[Excerpts from a dataset]
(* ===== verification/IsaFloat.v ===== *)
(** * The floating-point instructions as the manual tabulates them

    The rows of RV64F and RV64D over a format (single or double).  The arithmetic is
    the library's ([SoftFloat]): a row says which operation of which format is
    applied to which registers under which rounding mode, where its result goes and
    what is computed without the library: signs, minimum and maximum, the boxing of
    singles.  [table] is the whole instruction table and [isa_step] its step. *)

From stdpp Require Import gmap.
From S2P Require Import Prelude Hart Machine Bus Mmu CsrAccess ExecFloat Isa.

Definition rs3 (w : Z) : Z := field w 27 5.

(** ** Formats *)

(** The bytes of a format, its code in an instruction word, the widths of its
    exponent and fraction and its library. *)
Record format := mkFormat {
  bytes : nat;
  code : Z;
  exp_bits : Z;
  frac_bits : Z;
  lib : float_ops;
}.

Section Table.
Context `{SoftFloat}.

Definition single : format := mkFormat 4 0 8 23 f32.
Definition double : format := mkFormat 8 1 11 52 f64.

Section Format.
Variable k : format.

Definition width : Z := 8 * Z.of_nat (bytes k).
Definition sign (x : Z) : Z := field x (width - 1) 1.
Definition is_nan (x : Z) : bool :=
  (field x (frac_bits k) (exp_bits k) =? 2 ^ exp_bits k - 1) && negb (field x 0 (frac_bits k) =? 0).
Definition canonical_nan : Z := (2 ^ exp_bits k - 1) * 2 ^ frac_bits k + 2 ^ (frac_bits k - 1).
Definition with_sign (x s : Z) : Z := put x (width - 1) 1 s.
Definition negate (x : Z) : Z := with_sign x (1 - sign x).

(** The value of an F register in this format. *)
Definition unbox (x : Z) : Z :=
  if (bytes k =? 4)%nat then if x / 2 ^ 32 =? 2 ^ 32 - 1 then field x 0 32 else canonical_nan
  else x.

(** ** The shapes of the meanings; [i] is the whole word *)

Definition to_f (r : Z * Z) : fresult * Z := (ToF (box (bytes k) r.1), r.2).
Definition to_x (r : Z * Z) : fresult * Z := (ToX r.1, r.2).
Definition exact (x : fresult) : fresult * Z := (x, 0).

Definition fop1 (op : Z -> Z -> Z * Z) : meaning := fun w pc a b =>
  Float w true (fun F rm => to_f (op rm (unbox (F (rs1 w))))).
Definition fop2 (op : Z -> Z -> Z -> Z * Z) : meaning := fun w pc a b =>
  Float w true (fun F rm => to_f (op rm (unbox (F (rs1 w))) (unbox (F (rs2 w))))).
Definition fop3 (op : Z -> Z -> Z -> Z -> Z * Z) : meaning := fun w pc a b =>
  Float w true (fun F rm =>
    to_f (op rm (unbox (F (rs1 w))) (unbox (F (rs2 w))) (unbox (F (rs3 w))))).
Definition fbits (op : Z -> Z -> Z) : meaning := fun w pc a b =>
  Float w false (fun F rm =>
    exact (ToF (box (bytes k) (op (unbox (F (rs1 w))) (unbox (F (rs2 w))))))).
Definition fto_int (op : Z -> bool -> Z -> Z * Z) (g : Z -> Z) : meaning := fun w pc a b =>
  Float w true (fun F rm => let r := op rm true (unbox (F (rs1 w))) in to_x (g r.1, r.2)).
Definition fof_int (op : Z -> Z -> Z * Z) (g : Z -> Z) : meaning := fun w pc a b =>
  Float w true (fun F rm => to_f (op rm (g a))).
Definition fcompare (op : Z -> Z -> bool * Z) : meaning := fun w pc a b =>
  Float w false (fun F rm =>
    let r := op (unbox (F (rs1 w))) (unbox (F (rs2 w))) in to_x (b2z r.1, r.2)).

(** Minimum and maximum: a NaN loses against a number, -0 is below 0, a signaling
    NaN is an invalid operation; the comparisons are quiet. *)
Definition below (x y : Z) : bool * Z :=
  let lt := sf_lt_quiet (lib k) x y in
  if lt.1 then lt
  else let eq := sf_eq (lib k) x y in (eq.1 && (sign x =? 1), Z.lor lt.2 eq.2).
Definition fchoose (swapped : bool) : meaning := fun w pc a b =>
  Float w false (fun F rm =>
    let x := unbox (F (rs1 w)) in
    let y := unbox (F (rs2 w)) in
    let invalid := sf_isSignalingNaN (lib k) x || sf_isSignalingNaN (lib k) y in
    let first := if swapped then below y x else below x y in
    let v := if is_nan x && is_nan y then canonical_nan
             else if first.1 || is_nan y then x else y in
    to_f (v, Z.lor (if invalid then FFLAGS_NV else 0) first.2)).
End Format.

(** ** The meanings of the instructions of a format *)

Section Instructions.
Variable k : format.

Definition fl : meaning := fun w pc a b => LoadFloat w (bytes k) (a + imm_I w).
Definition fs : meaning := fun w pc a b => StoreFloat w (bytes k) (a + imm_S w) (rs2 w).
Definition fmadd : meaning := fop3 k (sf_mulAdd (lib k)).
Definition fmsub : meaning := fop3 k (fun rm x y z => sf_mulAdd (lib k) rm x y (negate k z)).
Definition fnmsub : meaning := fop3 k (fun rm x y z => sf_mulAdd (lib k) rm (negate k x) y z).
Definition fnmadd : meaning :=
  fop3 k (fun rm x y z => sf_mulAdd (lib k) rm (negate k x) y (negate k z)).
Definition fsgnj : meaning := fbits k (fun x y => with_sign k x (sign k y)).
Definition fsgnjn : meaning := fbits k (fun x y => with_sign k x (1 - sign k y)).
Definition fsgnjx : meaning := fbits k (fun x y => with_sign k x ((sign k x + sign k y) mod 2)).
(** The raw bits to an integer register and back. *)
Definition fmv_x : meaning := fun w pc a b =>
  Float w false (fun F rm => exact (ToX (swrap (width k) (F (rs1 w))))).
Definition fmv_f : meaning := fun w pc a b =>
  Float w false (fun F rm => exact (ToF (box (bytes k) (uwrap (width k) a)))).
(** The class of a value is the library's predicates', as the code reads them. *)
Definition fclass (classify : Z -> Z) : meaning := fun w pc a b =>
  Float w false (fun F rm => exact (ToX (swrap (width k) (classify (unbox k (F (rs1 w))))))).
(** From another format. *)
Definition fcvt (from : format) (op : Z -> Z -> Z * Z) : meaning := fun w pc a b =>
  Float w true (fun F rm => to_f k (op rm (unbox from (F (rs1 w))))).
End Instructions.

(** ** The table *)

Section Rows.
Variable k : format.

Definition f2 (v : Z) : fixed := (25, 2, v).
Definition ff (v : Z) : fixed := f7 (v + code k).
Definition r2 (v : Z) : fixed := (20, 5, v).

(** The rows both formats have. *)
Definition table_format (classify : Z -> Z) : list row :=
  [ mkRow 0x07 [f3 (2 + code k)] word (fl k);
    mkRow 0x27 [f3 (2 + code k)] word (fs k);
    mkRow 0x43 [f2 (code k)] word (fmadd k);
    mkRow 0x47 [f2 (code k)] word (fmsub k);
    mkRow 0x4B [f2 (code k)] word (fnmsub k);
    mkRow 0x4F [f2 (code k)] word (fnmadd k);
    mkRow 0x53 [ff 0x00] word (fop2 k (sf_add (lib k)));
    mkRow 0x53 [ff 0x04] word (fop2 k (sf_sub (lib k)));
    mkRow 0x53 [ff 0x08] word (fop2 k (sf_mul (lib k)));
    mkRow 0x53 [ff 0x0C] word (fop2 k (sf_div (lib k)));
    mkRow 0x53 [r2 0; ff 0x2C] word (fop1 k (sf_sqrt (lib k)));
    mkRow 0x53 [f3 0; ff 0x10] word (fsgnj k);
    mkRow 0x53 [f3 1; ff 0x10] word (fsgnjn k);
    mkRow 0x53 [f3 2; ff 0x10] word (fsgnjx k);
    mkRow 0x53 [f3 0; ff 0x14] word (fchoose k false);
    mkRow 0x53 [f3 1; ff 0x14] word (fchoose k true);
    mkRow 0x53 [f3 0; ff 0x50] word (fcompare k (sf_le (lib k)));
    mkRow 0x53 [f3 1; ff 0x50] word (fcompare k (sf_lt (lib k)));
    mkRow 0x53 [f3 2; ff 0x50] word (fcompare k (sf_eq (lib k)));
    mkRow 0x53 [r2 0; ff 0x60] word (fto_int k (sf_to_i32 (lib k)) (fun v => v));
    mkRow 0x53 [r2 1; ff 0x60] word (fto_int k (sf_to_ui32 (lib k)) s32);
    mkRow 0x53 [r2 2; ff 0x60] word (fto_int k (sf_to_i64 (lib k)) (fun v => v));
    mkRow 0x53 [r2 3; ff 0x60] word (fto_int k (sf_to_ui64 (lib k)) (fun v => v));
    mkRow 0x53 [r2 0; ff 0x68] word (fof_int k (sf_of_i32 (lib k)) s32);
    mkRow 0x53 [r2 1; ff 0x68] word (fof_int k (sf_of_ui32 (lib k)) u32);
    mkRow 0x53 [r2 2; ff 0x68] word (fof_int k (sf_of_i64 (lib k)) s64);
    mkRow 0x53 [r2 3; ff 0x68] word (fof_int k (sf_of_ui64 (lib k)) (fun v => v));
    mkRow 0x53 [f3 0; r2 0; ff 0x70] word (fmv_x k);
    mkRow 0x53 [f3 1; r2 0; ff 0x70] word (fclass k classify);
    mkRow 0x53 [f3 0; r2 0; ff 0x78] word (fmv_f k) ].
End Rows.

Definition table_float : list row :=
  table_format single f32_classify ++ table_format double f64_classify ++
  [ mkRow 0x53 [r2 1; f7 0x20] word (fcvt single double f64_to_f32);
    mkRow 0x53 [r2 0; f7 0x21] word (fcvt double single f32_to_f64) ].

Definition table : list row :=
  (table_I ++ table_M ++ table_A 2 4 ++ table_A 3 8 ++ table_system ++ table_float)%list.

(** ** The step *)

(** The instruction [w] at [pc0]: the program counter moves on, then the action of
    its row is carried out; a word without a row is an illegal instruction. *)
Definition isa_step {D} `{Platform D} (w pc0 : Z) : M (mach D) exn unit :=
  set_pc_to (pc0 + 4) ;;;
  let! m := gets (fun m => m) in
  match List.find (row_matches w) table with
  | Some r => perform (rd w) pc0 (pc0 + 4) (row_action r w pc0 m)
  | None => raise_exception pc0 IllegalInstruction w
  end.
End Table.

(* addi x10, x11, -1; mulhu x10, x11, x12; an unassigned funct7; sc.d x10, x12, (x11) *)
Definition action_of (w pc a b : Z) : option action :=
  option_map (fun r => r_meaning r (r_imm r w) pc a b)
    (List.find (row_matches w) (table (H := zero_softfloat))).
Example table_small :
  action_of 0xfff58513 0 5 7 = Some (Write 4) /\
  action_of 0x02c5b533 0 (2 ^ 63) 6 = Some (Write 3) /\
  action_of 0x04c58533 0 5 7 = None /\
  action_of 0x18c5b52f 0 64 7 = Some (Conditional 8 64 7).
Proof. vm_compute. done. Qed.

...

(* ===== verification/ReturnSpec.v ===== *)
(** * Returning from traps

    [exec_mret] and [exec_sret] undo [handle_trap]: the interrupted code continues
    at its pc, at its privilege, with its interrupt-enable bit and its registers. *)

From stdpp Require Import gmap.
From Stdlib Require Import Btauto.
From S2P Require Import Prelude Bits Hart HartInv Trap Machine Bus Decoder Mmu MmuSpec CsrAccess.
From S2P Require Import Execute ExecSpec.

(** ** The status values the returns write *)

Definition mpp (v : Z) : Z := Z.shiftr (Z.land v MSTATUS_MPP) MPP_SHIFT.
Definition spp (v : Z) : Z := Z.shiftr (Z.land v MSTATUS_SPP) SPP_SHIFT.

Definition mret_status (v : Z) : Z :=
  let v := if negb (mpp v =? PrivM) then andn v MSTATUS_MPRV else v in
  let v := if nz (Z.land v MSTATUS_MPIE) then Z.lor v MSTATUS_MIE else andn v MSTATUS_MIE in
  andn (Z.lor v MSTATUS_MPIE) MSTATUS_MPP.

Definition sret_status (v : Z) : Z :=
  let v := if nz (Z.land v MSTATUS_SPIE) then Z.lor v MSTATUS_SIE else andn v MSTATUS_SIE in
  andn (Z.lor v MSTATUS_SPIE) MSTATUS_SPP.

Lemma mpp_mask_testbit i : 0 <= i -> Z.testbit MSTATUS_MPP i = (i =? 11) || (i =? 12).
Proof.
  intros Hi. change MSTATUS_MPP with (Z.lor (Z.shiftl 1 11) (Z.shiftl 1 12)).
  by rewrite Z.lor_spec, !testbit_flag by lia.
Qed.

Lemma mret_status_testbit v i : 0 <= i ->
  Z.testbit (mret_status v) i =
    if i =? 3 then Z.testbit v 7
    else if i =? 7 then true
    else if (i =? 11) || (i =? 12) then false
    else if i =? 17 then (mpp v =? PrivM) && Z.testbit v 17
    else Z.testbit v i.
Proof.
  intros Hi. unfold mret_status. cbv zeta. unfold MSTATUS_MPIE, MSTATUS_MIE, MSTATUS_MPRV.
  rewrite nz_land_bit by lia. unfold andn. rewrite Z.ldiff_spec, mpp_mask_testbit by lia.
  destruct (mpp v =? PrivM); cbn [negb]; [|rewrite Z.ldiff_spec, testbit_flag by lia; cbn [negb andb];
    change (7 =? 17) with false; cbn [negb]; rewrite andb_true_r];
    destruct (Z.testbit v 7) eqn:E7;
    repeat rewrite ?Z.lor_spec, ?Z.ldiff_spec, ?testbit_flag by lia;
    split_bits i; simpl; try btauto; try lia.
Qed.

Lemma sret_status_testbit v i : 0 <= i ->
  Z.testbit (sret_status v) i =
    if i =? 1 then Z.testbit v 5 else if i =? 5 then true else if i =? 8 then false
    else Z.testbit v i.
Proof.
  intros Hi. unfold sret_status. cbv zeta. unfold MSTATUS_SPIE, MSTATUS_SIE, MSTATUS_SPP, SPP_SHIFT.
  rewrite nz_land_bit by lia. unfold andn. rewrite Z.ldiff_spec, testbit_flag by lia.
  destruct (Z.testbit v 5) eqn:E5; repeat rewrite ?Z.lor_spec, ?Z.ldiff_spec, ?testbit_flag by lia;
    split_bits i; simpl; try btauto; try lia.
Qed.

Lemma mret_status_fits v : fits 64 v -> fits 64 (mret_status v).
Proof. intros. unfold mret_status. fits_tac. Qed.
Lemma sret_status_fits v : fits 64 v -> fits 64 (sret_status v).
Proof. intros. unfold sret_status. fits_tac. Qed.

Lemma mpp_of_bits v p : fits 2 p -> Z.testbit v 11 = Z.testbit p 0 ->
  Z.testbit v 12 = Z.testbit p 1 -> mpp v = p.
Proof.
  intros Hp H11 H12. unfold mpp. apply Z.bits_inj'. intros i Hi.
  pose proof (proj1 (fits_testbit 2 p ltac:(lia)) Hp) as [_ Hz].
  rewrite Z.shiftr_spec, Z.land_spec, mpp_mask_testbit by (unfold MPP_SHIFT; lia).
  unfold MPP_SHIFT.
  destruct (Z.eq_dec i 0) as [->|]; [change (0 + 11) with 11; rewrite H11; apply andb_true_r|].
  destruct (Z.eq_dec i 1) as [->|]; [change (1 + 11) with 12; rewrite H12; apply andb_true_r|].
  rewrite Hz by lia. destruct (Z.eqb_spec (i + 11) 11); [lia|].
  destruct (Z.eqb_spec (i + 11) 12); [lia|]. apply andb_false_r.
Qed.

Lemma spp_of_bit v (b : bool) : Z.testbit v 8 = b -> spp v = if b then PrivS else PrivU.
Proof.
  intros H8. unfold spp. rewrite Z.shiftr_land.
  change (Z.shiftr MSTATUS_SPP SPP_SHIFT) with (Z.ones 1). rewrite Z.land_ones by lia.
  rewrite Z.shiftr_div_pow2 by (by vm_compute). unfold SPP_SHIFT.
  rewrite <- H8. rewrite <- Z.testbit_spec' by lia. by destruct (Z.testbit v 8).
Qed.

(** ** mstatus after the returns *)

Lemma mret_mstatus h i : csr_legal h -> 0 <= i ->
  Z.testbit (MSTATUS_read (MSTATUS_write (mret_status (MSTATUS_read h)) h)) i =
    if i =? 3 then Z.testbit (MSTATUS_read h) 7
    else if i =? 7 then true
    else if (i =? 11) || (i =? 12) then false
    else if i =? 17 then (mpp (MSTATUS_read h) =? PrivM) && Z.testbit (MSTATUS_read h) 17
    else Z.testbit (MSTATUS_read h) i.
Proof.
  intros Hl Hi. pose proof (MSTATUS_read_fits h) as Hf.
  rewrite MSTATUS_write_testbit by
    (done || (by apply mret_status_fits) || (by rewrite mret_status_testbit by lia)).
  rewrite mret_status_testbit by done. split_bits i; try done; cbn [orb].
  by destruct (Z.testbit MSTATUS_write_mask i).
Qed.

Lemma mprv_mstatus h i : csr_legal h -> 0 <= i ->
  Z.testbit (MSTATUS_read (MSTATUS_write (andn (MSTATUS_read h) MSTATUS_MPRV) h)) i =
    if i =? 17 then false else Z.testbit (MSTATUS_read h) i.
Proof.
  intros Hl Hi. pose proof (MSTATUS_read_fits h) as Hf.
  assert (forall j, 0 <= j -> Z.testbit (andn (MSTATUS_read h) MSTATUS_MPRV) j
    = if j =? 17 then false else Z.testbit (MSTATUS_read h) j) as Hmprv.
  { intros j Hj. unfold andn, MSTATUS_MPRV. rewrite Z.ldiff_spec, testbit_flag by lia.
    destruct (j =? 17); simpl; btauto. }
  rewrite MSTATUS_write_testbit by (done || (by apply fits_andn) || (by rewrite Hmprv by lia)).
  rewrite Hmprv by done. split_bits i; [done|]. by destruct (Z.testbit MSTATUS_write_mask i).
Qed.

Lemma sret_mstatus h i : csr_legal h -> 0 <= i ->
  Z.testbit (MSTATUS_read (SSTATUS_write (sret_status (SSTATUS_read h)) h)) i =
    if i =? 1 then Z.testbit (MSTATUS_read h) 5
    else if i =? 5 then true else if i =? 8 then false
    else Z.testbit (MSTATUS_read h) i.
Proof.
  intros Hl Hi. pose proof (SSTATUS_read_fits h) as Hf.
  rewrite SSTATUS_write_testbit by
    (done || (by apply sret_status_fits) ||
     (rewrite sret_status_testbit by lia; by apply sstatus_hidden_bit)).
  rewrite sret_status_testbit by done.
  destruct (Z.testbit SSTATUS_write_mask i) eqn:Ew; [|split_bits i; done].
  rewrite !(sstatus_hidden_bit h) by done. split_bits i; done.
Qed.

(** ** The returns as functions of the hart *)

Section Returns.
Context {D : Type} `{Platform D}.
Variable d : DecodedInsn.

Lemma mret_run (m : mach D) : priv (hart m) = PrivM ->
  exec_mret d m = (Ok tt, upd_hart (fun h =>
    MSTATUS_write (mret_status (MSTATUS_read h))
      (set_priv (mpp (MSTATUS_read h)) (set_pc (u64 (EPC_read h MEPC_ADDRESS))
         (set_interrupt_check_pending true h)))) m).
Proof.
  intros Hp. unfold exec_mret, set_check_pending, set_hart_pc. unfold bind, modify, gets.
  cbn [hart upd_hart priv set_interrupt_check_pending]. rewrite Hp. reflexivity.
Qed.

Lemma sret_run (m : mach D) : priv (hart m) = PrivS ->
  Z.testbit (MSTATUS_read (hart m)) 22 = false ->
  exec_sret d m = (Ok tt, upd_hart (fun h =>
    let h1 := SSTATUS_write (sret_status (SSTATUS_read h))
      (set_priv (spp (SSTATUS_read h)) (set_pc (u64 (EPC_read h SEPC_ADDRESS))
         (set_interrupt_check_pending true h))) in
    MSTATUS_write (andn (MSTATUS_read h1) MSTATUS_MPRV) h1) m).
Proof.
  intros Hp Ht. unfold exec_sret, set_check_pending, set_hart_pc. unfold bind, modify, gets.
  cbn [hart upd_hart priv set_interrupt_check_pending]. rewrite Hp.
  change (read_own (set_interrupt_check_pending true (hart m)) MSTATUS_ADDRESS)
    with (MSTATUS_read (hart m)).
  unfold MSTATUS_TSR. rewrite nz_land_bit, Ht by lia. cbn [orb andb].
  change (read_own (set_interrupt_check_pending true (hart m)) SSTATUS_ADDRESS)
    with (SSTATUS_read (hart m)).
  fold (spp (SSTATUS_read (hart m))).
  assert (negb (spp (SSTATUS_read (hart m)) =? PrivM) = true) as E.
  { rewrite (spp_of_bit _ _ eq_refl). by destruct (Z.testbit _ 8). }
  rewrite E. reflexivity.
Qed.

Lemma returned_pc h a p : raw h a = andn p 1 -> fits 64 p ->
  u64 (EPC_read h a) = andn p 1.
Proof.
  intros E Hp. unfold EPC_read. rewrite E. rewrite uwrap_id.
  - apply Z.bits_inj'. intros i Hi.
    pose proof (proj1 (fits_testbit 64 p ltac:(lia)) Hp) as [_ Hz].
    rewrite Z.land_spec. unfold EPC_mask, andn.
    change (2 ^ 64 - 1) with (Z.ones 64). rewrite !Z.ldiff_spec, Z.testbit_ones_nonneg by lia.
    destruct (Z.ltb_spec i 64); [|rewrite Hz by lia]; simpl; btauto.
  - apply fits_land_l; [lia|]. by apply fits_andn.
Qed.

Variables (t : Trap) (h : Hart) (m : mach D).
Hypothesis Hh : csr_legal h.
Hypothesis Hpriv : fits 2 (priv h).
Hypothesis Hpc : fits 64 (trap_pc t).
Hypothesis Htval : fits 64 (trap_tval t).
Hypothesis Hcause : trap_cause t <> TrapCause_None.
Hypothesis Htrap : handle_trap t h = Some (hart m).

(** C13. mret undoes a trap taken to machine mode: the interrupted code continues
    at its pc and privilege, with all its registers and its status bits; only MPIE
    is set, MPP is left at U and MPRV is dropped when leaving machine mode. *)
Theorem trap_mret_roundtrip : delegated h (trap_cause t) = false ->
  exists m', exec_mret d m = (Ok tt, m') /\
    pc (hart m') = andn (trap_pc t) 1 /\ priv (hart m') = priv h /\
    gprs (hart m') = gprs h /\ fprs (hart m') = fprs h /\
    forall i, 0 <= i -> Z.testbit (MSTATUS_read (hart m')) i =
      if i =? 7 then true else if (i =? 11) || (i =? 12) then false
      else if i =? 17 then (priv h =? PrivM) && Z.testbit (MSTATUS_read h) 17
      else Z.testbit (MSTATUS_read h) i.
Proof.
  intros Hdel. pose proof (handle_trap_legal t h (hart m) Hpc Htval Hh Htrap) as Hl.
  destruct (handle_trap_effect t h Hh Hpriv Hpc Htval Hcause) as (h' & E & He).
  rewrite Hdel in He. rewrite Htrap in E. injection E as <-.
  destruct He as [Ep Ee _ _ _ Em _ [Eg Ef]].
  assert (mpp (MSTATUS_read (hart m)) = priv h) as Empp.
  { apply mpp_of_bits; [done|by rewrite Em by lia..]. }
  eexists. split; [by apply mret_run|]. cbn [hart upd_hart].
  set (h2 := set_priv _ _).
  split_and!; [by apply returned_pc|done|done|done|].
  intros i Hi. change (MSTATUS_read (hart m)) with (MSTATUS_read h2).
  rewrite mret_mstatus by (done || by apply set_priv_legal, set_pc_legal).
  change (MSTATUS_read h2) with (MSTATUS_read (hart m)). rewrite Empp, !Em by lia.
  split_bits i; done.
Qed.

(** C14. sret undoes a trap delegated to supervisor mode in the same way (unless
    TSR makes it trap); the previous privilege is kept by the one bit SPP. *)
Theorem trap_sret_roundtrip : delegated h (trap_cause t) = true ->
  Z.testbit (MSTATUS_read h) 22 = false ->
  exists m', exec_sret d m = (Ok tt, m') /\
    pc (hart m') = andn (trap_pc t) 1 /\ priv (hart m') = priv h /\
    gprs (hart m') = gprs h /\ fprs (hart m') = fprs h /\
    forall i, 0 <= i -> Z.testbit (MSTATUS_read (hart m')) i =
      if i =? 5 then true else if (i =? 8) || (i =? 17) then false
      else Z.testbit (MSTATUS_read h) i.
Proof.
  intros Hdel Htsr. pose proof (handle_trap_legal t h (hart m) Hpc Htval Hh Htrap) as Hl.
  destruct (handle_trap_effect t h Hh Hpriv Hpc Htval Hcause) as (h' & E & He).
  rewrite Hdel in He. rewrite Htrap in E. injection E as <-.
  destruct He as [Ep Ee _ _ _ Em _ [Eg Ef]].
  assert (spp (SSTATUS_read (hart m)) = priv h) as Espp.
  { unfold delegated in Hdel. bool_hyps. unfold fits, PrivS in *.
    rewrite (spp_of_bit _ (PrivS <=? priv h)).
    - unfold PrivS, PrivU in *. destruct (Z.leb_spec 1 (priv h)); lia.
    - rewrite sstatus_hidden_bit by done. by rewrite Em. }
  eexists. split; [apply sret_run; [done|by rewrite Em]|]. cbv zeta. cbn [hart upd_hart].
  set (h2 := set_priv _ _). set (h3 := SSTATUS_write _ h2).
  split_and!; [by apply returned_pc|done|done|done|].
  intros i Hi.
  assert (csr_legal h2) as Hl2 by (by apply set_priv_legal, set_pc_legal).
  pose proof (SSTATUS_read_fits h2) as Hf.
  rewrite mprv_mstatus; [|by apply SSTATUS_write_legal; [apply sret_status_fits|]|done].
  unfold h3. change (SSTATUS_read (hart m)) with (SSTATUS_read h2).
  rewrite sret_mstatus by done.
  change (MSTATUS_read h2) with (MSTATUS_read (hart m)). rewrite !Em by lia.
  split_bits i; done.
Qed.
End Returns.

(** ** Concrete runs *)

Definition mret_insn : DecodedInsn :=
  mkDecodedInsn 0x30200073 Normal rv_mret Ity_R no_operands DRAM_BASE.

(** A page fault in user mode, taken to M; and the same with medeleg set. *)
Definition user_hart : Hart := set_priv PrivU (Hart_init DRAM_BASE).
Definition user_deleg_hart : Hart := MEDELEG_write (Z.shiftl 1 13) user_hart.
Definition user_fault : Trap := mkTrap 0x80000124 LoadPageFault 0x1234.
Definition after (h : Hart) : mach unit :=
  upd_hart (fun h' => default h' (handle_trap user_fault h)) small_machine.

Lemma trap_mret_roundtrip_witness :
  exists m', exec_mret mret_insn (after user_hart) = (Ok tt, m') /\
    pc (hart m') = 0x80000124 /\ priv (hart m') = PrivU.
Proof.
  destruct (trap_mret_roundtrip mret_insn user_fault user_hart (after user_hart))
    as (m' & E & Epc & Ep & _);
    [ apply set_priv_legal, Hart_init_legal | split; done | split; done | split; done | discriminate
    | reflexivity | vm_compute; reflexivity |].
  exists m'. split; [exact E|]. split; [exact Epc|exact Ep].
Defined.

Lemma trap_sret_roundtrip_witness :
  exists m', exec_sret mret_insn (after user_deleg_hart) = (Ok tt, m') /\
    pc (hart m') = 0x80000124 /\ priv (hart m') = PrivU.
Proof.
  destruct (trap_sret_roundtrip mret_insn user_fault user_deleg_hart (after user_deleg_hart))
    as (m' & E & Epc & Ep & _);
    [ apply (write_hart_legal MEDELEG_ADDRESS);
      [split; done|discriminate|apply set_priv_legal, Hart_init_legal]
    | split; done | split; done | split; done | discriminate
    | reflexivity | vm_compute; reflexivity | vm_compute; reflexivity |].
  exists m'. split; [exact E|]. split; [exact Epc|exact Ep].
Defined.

_TASK BRIEF_
How many lines above contain the word "whole"? Reply with only the number.

_OUTPUT BELOW_
2